====== Given entries ======

Lemma clear_settings_ok s :
  22 ≤ zlen (fw_beyond s) →
  clear_settings s = Ok (tt, s <| fw_over := mk_overrun module_info_object 24 10 true :: fw_over s |>
                              <| fw_beyond := cleared (fw_beyond s) |>).
Proof.
  intros Hl. unfold clear_settings, access. change MODULE_INFO_PLUS_2 with 24. change SIZEOF_MODULE_INFO with 12.
  rewrite bool_decide_true by (change (object_size module_info_object) with 12; lia). unfold when, modify, gets, lift, mbind, prog_bind. cbv beta iota.
  change (fw_beyond (_ <| fw_over := _ |>)) with (fw_beyond s). change (Z.to_nat (12 - 2)) with 10%nat.
  rewrite store_bytes_in by (change (zlen (zeros 10)) with 10; lia). done.
Qed.

Lemma cleared_length l : 22 ≤ zlen l → zlen (cleared l) = zlen l.
Proof.
  intros Hl. unfold cleared, zlen in *. rewrite !length_app, length_take, length_drop.
  change (length (zeros 10)) with 10%nat. lia.
Qed.

Lemma cleared_crc l : 22 ≤ zlen l → region_crc (cleared l) = crc16 (zeros 10).
Proof.
  intros Hl. unfold region_crc, cleared. rewrite drop_app_length'; [done|].
  rewrite length_take. unfold zlen in Hl. lia.
Qed.

Lemma initModuleInfo_ok s :
  22 ≤ zlen (fw_beyond s) →
  ∃ o b, Forall known_overrun o ∧
    initModuleInfo s = Ok (tt, s <| fw_over := o ++ fw_over s |> <| fw_beyond := b |>
                                <| fw_mi := checked (fw_beyond s) (fw_mi s) |>).
Proof.
  intros Hl. unfold initModuleInfo, getModuleInfo, setModuleInfo, checked, mbind, prog_bind, gets, modify.
  rewrite (settings_crc_ok s Hl). cbv beta iota.
  change (fw_mi (_ <| fw_over := _ |>)) with (fw_mi s).
  assert (∀ w, known_overrun (mk_overrun module_info_object 24 10 w)) as Hk by (intros []; [by right; left|by left]).
  case_decide as He.
  - assert (22 ≤ zlen (cleared (fw_beyond s))) as Hcl by (by rewrite cleared_length).
    rewrite clear_settings_ok by done. cbv beta iota. rewrite settings_crc_ok by exact Hcl.
    rewrite bool_decide_false by done. cbv beta iota.
    change (region_crc (fw_beyond _)) with (region_crc (cleared (fw_beyond s))). rewrite (cleared_crc _ Hl).
    exists [mk_overrun module_info_object 24 10 false; mk_overrun module_info_object 24 10 true;
            mk_overrun module_info_object 24 10 false], (cleared (fw_beyond s)).
    split; [repeat (apply Forall_cons_2; [apply Hk|]); apply Forall_nil_2|done].
  - rewrite (bool_decide_true _ He).
    change ((mret tt : prog fw unit) ?x) with (@Ok (unit * fw) (tt, x)). cbv beta iota.
    rewrite settings_crc_ok by done. cbv beta iota. change (region_crc (fw_beyond _)) with (region_crc (fw_beyond s)).
    rewrite He. exists [mk_overrun module_info_object 24 10 false; mk_overrun module_info_object 24 10 false], (fw_beyond s).
    split; [repeat (apply Forall_cons_2; [apply Hk|]); apply Forall_nil_2|]. by destruct s as [[] ].
Qed.

Lemma checked_wf b m : mi_wf m → mi_wf (checked b m).
Proof.
  unfold mi_wf, checked, upd. cbn. assert (is_u8 INFRARED_TYPE) by done. assert (is_u8 REGISTER_NULL) by done.
  assert (is_u16 (crc16 (zeros 10))) by (by vm_compute). assert (is_u8 1) by done. destruct (bool_decide _); tauto.
Qed.

(** C38: the check of the stored settings does not look at them. Whether
    [initModuleInfo] takes them for damaged depends on ten bytes of memory behind
    the structure and on the stored CRC alone, and settings taken for damaged keep
    brand code, control word and mode; only the address is reset. *)
Theorem settings_check_blind s :
  24 ≤ zlen (fw_beyond s) → Forall is_u8 (fw_beyond s) →
  let region := take 10 (drop 12 (fw_beyond s)) in
  ∃ s', initModuleInfo s = Ok (tt, s') ∧
    let m := fw_mi s in
    fw_mi s' = mk_mi (if decide (crc16 region = mi_crc m) then mi_crc m else crc16 (zeros 10))
                     (if decide (crc16 region = mi_crc m) then mi_addr m else 1)
                     INFRARED_TYPE (mi_Version m) REGISTER_NULL (mi_brand_code m) (mi_ctrl m)
                     (mi_select m) (mi_find_location m).
Proof.
  intros Hl Hu region. destruct (initModuleInfo_ok s ltac:(lia)) as (o & b & _ & ->).
  eexists. split; [reflexivity|]. cbv zeta. change (fw_mi (_ <| fw_mi := ?m |>)) with m.
  change (crc16 region) with (region_crc (fw_beyond s)). unfold checked.
  destruct (decide (region_crc (fw_beyond s) = mi_crc (fw_mi s))) as [He|Hn];
    [rewrite (bool_decide_true _ He)|rewrite (bool_decide_false _ Hn)]; done.
Qed.
(* ===== verification/System.v ===== *)
(** The firmware as a whole (main.c): start-up of the three tasks in the order [main]
    creates them, then receive interrupts and turns of the tasks' loops in any order. *)
From S2P Require Import Prelude Mem MemHeap Buffers Crc Flash Fonts Display State Invariant.
From S2P Require Import Infrared Master Pages Buttons UartTask.

Section system.
Context `{Chip, FlashHw, Layout}.

(** What can happen once the tasks run: bytes on the hub's or the infrared chip's line,
    or a turn of a task's loop with the pin levels it reads. *)
Inductive action : Type :=
  | HubBytes (rx : list Z)
  | ChipBytes (rx : list Z)
  | UartTurn (io : Z)
  | OledTurn
  | KeyTurn (pins : Z → Z).

Definition perform (a : action) : prog button_task unit :=
  match a with
  | HubBytes rx => _ ← zoom bt_fw (Uart1_input rx (zlen rx)); mret tt
  | ChipBytes rx => _ ← zoom bt_fw (Uart2_input rx (zlen rx)); mret tt
  | UartTurn io => zoom bt_fw (UartTaskEntry_turn io)
  | OledTurn => zoom bt_fw OledTaskEntry_turn
  | KeyTurn pins => ButtonTaskEntry_turn pins
  end.

(** [main]: what the three tasks do before their loops. *)
Definition startup : prog button_task unit :=
  zoom bt_fw UartTaskEntry_init;;
  ButtonRegister;;
  zoom bt_fw OledTaskEntry_init.

Definition perform_all (acts : list action) : prog button_task unit :=
  foldr (λ a m, perform a;; m) (mret tt) acts.

(** What the two lines may deliver: at most as many bytes as the receive buffers hold,
    and in a match reply a brand code of at most four digits. *)
Definition allowed (a : action) : Prop :=
  match a with
  | HubBytes rx => Forall is_u8 rx ∧ zlen rx ≤ UART_MSG_SIZE
  | ChipBytes rx => (Forall is_u8 rx ∧ zlen rx ≤ UART_MSG_SIZE) ∧ (zlen rx = 7 → brand_in rx)
  | _ => True
  end.

(** RAM as the loader leaves it, over some flash contents and what lies in memory
    behind the settings, with the heap as it is once [main] has created the threads: their
    stacks and whatever else the kernel keeps are allocated in it. The flash controller
    comes out of reset locked. *)
Definition power_on (h : heap) (flash : Z → Z) (beyond : list Z) : button_task :=
  boot_bt (boot_fw h zero_mi <| fw_flash := mk_flash flash true |> <| fw_beyond := beyond |>).

(** The states the firmware can be in. *)
Inductive reachable (h : heap) (flash : Z → Z) (beyond : list Z) : button_task → Prop :=
  | reach_boot s : startup (power_on h flash beyond) = Ok (tt, s) → reachable h flash beyond s
  | reach_step s a s' : reachable h flash beyond s → allowed a →
      perform a s = Ok (tt, s') → reachable h flash beyond s'.

End system.

(** ** The invariant holds from power-on *)

Lemma zoom_fw_inv `{HeapShape} {A} (m : prog fw A) : preserves fw_inv m → preserves bt_inv (zoom bt_fw m).
Proof.
  intros Hm. apply (preserves_zoom _ _ fw_inv); [exact Hm|by intros s [? _]|].
  intros s f [_ Hb] Hf. by split.
Qed.

Section inv.
Context `{Chip, HeapShape, FlashHwOk, Layout}.

Lemma perform_inv a : allowed a → preserves bt_inv (perform a).
Proof.
  destruct a as [rx|rx|io| |pins]; cbn [allowed perform]; intros Ha.
  - destruct Ha. apply preserves_bind; [|intros _; apply preserves_ret].
    by apply zoom_fw_inv, Uart1_input_inv.
  - destruct Ha as [[??]?]. apply preserves_bind; [|intros _; apply preserves_ret].
    by apply zoom_fw_inv, Uart2_input_inv.
  - apply zoom_fw_inv, UartTaskEntry_turn_inv.
  - apply zoom_fw_inv, OledTaskEntry_turn_inv.
  - apply turn_inv.
Qed.

Lemma perform_all_inv acts : Forall allowed acts → preserves bt_inv (perform_all acts).
Proof.
  induction 1 as [|a acts Ha _ IH]; cbn [perform_all foldr]; [apply preserves_ret|].
  apply preserves_bind; [by apply perform_inv|done].
Qed.

Lemma OledInit_keeps : keeps (λ s, (fw_mi s, saved s)) OledTaskEntry_init.
Proof using. keeps_walk. Qed.

(** Start-up from settings [m] in flash. *)
Lemma startup_ok h flash beyond m :
  heap_is h heap_shape_now →
  reads_settings (mk_flash flash true) m → mi_wf m → 22 ≤ zlen beyond →
  wp startup (λ _ s, bt_inv s ∧ loaded beyond m (fw_mi (bt_fw s)) ∧ saved (bt_fw s) = (mk_flash flash true, zero_mi))
    (power_on h flash beyond).
Proof using Type*.
  intros Hh Hr Hwf Hl. unfold startup. rewrite wp_bind, wp_zoom.
  set (s0 := bt_fw (power_on h flash beyond)).
  assert (fw_inv s0) as Hs0.
  { assert (mi_wf zero_mi) as Hm by (by vm_compute). destruct (boot_inv h zero_mi Hh Hm). by constructor. }
  eapply wp_mono; [by apply (UartTaskEntry_init_ok m s0)|].
  intros _ s1 (Hs1 & Hm1 & [= Hp1 Hf1 Hpre1]). rewrite wp_bind. unfold wp at 1.
  change (power_on h flash beyond <| bt_fw := s1 |>) with (boot_bt s1).
  rewrite ButtonRegister_ok. rewrite wp_zoom. cbn [bt_fw].
  eapply wp_mono; [apply (wp_keeps _ _ (λ _, fw_inv) _ OledInit_keeps); by apply OledTaskEntry_init_inv|].
  intros [] s2 [Hs2 Hk]. injection Hk as Hk1 Hk2 Hk3. split.
  { split; [done|]. split; [done|]. split; [by eexists 0, 0, 0|]. by eexists _, _, _. }
  cbn [bt_fw upd]. change (bt_fw (_ <| bt_fw := ?x |>)) with x. split; [by rewrite Hk1|].
  unfold saved. by rewrite Hk2, Hk3, Hf1, Hpre1.
Qed.
End inv.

======

■ **Aim of the task**: What lines in the data above contain the word "gets"? Copy them all.

■ **Response to this task**:
  rewrite bool_decide_true by (change (object_size module_info_object) with 12; lia). unfold when, modify, gets, lift, mbind, prog_bind. cbv beta iota.
  intros Hl. unfold initModuleInfo, getModuleInfo, setModuleInfo, checked, mbind, prog_bind, gets, modify.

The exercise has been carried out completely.